Part of Pallotta's problems undoubtedly has to do with his seeming desire to have it both ways--to save the world and get rich doing so. For example, he drives to work in something he calls the Duck, a yellow three-wheeled electric car. "I wanted to commute guilt-free," he says; however, his other vehicle happens to be a Lexus SUV. And though he's forthcoming about PTW's finances--last year he put out a statement of every dollar raised, spent, and pocketed--he refuses to say how much he pays himself or his top deputies.

So in the face of mounting criticism, Pallotta's work continues. He's now planning the ninth California AIDSRide, this time with a new beneficiary, AIDS Project Los Angeles. Also on the calendar are breast cancer walks in four new cities, a 75-mile trek through South Africa, and an AIDS vaccine ride from Amsterdam to Paris.
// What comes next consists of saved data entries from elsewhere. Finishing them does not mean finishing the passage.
Lemma make_variants_well_formed sizes : forall k inStock quantity location,
  Forall (fun s => truthy s = true /\ trim s = s) sizes ->
  Forall well_formed_variant
         (make_variants variantId k sizes inStock quantity (trim location)).
Proof.
  induction sizes as [|size r IH]; intros k b q loc Hall; cbn [make_variants].
  - constructor.
  - inversion Hall as [|? ? [Ht Hs] Hr]; subst. constructor.
    + repeat split; cbn; [exact Ht|exact Hs|apply trim_idem].
    + apply IH, Hr.
Qed.

Lemma parseRow_well_formed st index line :
  Forall well_formed_variant (map_variants (itemsMap st)) /\
  Forall (fun k => trim k = k) (map fst (itemsMap st)) ->
  Forall well_formed_variant
         (map_variants (itemsMap (parseRow variantId st index line))) /\
  Forall (fun k => trim k = k) (map fst (itemsMap (parseRow variantId st index line))).
Proof.
  intros [Hall Hkeys].
  destruct (parseRow_cases variantId st index line)
    as [[Hm _]|(key & pieces & b & q & loc & _ & [[Hhas Hm]|(Hhas & d & Hsku & Hvs & Hm)])];
    rewrite Hm.
  - split; assumption.
  - split.
    + rewrite (map_variants_push _ _ _ Hhas). apply Forall_app. split; [exact Hall|].
      apply make_variants_well_formed, sizes_well_formed.
    + rewrite map_push_keys. exact Hkeys.
  - split.
    + rewrite map_variants_app. apply Forall_app. split; [exact Hall|].
      unfold map_variants. cbn [flat_map snd]. rewrite app_nil_r, Hvs.
      apply make_variants_well_formed, sizes_well_formed.
    + rewrite map_app. apply Forall_app. split; [exact Hkeys|].
      constructor; [apply trim_idem|constructor].
Qed.

(** X5.  Whatever the text, every variant that [parseCSV] returns has a
    size that is not empty, and its size and location carry no white space
    at either end; every returned SKU is trimmed as well.  An empty entry of
    a size list never becomes a variant. *)
Theorem parseCSV_well_formed (text : jstring) (imported : list InventoryFormData) :
  parseCSV variantId text = inr imported ->
  Forall well_formed_variant (imported_variants imported) /\
  Forall (fun d => trim (fd_sku d) = fd_sku d) imported.
Proof.
  intros H.
  destruct (parseCSV_inv variantId
              (fun st =>
                 (Forall well_formed_variant (map_variants (itemsMap st)) /\
                  Forall (fun k => trim k = k) (map fst (itemsMap st))) /\
                 (NoDup (map fst (itemsMap st)) /\
                  Forall (fun kd => fd_sku (snd kd) = fst kd) (itemsMap st)))
              text imported) as (st & [[Hall Hkeys] [_ Hsku]] & ->).
  - repeat split; constructor.
  - intros st index line [H1 H2]. split.
    + apply parseRow_well_formed, H1.
    + apply parseRow_keys, H2.
  - exact H.
  - split; [rewrite imported_variants_map; exact Hall|].
    apply List.Forall_forall. intros d Hd.
    apply in_map_iff in Hd. destruct Hd as ([k d'] & <- & Hin). cbn [snd].
    rewrite List.Forall_forall in Hsku, Hkeys.
    pose proof (Hsku _ Hin) as E. cbn [fst snd] in E. rewrite E.
    apply Hkeys. apply in_map_iff. exists (k, d'). split; [reflexivity|exact Hin].
Qed.

(** *** Identifiers *)

Lemma make_variants_ids sizes : forall k inStock quantity location,
  map v_id (make_variants variantId k sizes inStock quantity location)
  = map variantId (seq k (length sizes)).
Proof.
  induction sizes as [|size r IH]; intros k b q loc; cbn; [reflexivity|].
  rewrite IH. reflexivity.
Qed.

Lemma parseRow_ids st index line :
  Permutation (map v_id (map_variants (itemsMap st)))
              (map variantId (seq 0 (idsUsed st))) ->
  Permutation (map v_id (map_variants (itemsMap (parseRow variantId st index line))))
              (map variantId (seq 0 (idsUsed (parseRow variantId st index line)))).
Proof.
  intros Hperm.
  destruct (parseRow_cases variantId st index line)
    as [[Hm Hn]|(key & pieces & b & q & loc & Hn & [[Hhas Hm]|(Hhas & d & Hsku & Hvs & Hm)])];
    rewrite Hm, Hn; [exact Hperm| |].
  - rewrite (map_variants_push _ _ _ Hhas), seq_app, !map_app, make_variants_ids.
    cbn [Nat.add]. apply Permutation_app_tail, Hperm.
  - rewrite map_variants_app, seq_app, !map_app. unfold map_variants at 2.
    cbn [flat_map snd]. rewrite app_nil_r, Hvs, make_variants_ids.
    cbn [Nat.add]. apply Permutation_app_tail, Hperm.
Qed.

(** X6.  When the identifier supply never repeats itself, all the variants
    that [parseCSV] returns, across all items, carry pairwise distinct
    identifiers. *)
Theorem parseCSV_distinct_variant_ids (text : jstring) (imported : list InventoryFormData) :
  (forall a b, variantId a = variantId b -> a = b) ->
  parseCSV variantId text = inr imported ->
  NoDup (map v_id (imported_variants imported)).
Proof.
  intros Hinj H.
  destruct (parseCSV_inv variantId
              (fun st => Permutation (map v_id (map_variants (itemsMap st)))
                                     (map variantId (seq 0 (idsUsed st))))
              text imported) as (st & Hperm & ->).
  - reflexivity.
  - intros st index line. apply parseRow_ids.
  - exact H.
  - rewrite imported_variants_map, Hperm.
    apply (NoDup_fmap_2 (Inj0 := Hinj) variantId), NoDup_seq.
Qed.

End ParserVariants.

Lemma sample_id_injective (a b : nat) : sample_id a = sample_id b -> a = b.
Proof.
  unfold sample_id. intros H. apply app_inv_head in H.
  apply (f_equal (@length ascii)) in H. rewrite !repeat_length in H. lia.
Qed.

Lemma parseCSV_well_formed_witness :
  parseCSV sample_id example_text
  = inr [mkFormData (js "A1") (js "Shirt") None
           [mkVariant (sample_id 0%nat) (js "M") true 10 (js "R1");
            mkVariant (sample_id 1%nat) (js "L") true 10 (js "R1");
            mkVariant (sample_id 2%nat) (js "XL") false 0 (js "R2")]
           None] /\
  Forall well_formed_variant
         [mkVariant (sample_id 0%nat) (js "M") true 10 (js "R1");
          mkVariant (sample_id 1%nat) (js "L") true 10 (js "R1");
          mkVariant (sample_id 2%nat) (js "XL") false 0 (js "R2")].
Proof.
  assert (H : parseCSV sample_id example_text
              = inr [mkFormData (js "A1") (js "Shirt") None
                       [mkVariant (sample_id 0%nat) (js "M") true 10 (js "R1");
                        mkVariant (sample_id 1%nat) (js "L") true 10 (js "R1");
                        mkVariant (sample_id 2%nat) (js "XL") false 0 (js "R2")]
                       None]) by (vm_compute; reflexivity).
  split; [exact H|].
  destruct (parseCSV_well_formed sample_id _ _ H) as [Hv _]. exact Hv.
Defined.

Lemma parseCSV_distinct_variant_ids_witness :
  (forall a b, sample_id a = sample_id b -> a = b) /\
  NoDup (map v_id
           [mkVariant (sample_id 0%nat) (js "M") true 10 (js "R1");
            mkVariant (sample_id 1%nat) (js "L") true 10 (js "R1");
            mkVariant (sample_id 2%nat) (js "XL") false 0 (js "R2")]).
Proof.
  assert (H : parseCSV sample_id example_text
              = inr [mkFormData (js "A1") (js "Shirt") None
                       [mkVariant (sample_id 0%nat) (js "M") true 10 (js "R1");
                        mkVariant (sample_id 1%nat) (js "L") true 10 (js "R1");
                        mkVariant (sample_id 2%nat) (js "XL") false 0 (js "R2")]
                       None]) by (vm_compute; reflexivity).
  split; [exact sample_id_injective|].
  exact (parseCSV_distinct_variant_ids sample_id _ _ sample_id_injective H).
Defined.

(** * Search *)

Lemma lower_char_idem (c : ascii) : lower_char (lower_char c) = lower_char c.
Proof. destruct c as [[] [] [] [] [] [] [] []]; reflexivity. Qed.

Lemma toLowerCase_idem (s : jstring) : toLowerCase (toLowerCase s) = toLowerCase s.
Proof.
  unfold toLowerCase. rewrite map_map. apply map_ext. intros c. apply lower_char_idem.
Qed.

Lemma toLowerCase_app (a b : jstring) :
  toLowerCase (a ++ b) = toLowerCase a ++ toLowerCase b.
Proof. apply map_app. Qed.

Lemma truthy_toLowerCase (s : jstring) : truthy (toLowerCase s) = truthy s.
Proof. destruct s; reflexivity. Qed.

Lemma starts_with_app (q rest : jstring) : starts_with q (q ++ rest) = true.
Proof.
  induction q as [|c r IH]; cbn; [reflexivity|].
  rewrite ascii_eqb_refl, IH. reflexivity.
Qed.

Lemma includes_fragment (before q after : jstring) :
  includes (before ++ q ++ after) q = true.
Proof.
  induction before as [|c r IH]; cbn [app].
  - destruct (q ++ after) eqn:E; cbn [includes]; rewrite <- E, starts_with_app; reflexivity.
  - cbn [includes]. rewrite IH. apply orb_true_r.
Qed.

Lemma filter_idem {A : Type} (f : A -> bool) (l : list A) :
  List.filter f (List.filter f l) = List.filter f l.
Proof.
  induction l as [|x r IH]; cbn; [reflexivity|].
  destruct (f x) eqn:E; cbn; rewrite ?E, IH; reflexivity.
Qed.

(** X7.  The search shows exactly items of the inventory, all of them for
    an empty query; it does not depend on the letter case of the query;
    searching the result again changes nothing; and an item is found by any
    fragment of its SKU, title, sizes or locations, typed in any letter
    case. *)
Theorem search_filter (searchQuery : jstring) (inventory : list InventoryItem) :
  filteredItems [] inventory = inventory /\
  (forall item, In item (filteredItems searchQuery inventory) -> In item inventory) /\
  filteredItems (toLowerCase searchQuery) inventory = filteredItems searchQuery inventory /\
  filteredItems searchQuery (filteredItems searchQuery inventory)
  = filteredItems searchQuery inventory /\
  (forall item text before after,
      In item inventory ->
      (text = it_sku item \/ text = it_title item \/
       exists v, In v (it_variants item) /\ (text = v_size v \/ text = v_location v)) ->
      toLowerCase text = before ++ toLowerCase searchQuery ++ after ->
      In item (filteredItems searchQuery inventory)).
Proof.
  split; [reflexivity|]. split; [|split; [|split]].
  - intros item. unfold filteredItems.
    destruct (negb (truthy searchQuery)); [tauto|].
    intros H. apply filter_In in H. apply H.
  - unfold filteredItems. rewrite truthy_toLowerCase, toLowerCase_idem. reflexivity.
  - unfold filteredItems. destruct (negb (truthy searchQuery)); [reflexivity|].
    apply filter_idem.
  - intros item text before after Hin Htext Hfrag. unfold filteredItems.
    destruct (negb (truthy searchQuery)); [exact Hin|].
    apply filter_In. split; [exact Hin|].
    assert (Hinc : includes (toLowerCase text) (toLowerCase searchQuery) = true).
    { rewrite Hfrag. apply includes_fragment. }
    unfold matches_query.
    destruct Htext as [->|[->|(v & Hv & Hvt)]].
    + rewrite Hinc. reflexivity.
    + rewrite Hinc. rewrite orb_true_r. reflexivity.
    + apply orb_true_iff. right. apply existsb_exists. exists v. split; [exact Hv|].
      destruct Hvt as [->| ->]; rewrite Hinc; [reflexivity|apply orb_true_r].
Qed.

Lemma search_filter_witness :
  In sample_item [sample_item] /\
  toLowerCase (it_title sample_item) = js "s" ++ toLowerCase (js "HIR") ++ js "t" /\
  In sample_item (filteredItems (js "HIR") [sample_item]).
Proof.
  assert (H1 : In sample_item [sample_item]) by (left; reflexivity).
  assert (H2 : toLowerCase (it_title sample_item)
               = js "s" ++ toLowerCase (js "HIR") ++ js "t") by reflexivity.
  split; [exact H1|]. split; [exact H2|].
  destruct (search_filter (js "HIR") [sample_item]) as (_ & _ & _ & _ & H).
  apply (H sample_item (it_title sample_item) (js "s") (js "t") H1); [|exact H2].
  right; left; reflexivity.
Defined.

(** * Custom field definitions *)

Lemma replace_ws_runs_no_ws (s : jstring) : forall inRun,
  Forall (fun c => is_ws c = false) (replace_ws_runs s inRun).
Proof.
  induction s as [|c r IH]; intros inRun; cbn [replace_ws_runs]; [constructor|].
  destruct (is_ws c) eqn:E.
  - destruct inRun; [apply IH|]. constructor; [reflexivity|apply IH].
  - constructor; [exact E|apply IH].
Qed.

Lemma existsb_id_false (fields : list CustomFieldDefinition) (fieldId : jstring) :
  existsb (fun f => jstring_eqb (cf_id f) fieldId) fields = false ->
  ~ In fieldId (map cf_id fields).
Proof.
  induction fields as [|f r IH]; cbn; [tauto|].
  intros H. apply orb_false_iff in H. destruct H as [Hf Hr].
  intros [Hin|Hin]; [|exact (IH Hr Hin)].
  apply jstring_eqb_false in Hf. contradiction.
Qed.
(* ===== verification/_CoqProject ===== *)
-Q . S2P
Prelude.v
RustFloat.v
RustStr.v
Model.v
Tokenizer.v
Parser.v
Evaluator.v
Topo.v
Engine.v
Runner.v
Csv.v
Protocol.v
Frame.v
Tracking.v
TrackerOpen.v
Transaction.v
Transport.v
FailureLog.v
Frames.v
Acquisition.v
CommModel.v
UnitReport.v
CommConfig.v
Points.v
Mailbox.v
Line.v
Stream.v
Poller.v
Maintenance.v
Persist.v
Operations.v
VersionQuery.v
Worker.v
WorkerLive.v
Ingress.v
Namespace.v
OpcSync.v
Topology.v
StationSync.v
Utf8.v
LogFiles.v
ConfigSet.v
Startup.v
ConfigFiles.v
ConfigWrite.v
HttpAck.v
LogPush.v
ConfigForm.v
To fund this expansion, he has put up nearly all of his assets, including his house, to guarantee an $8 million loan. And PTW recently signed a deal with the parent of FSB's publisher, AOL Time Warner, for about $1 million in bartered ads on CNN and in magazines like Time and Fortune.

To make it all work, Pallotta will have to communicate better to die-hard riders--like Joely Polokoff. For the past two years Polokoff has cycled in the AIDSRide from New York to Boston, but this year she's thinking about supporting other charities. "Pallotta's become this big corporation with expensive-looking brochures and mailings almost every other week," she says. "That lawsuit [in L.A.] could not have been cheap. I keep wondering if the money could be better spent."

That's a sentiment Pallotta can't afford to ignore. He may be right to challenge the notion of checkbook charity with events that force ordinary people to push their bodies and wallets to extraordinary limits. He may also be right that it takes money to make money. But in a post-Sept. 11 world, where donations will be increasingly scrutinized, Pallotta might aim for a better balance between profiting and the appearance of profiteering. After all, his business is literally dependent on the charity of others. If he forgets that, he may have more to cry about.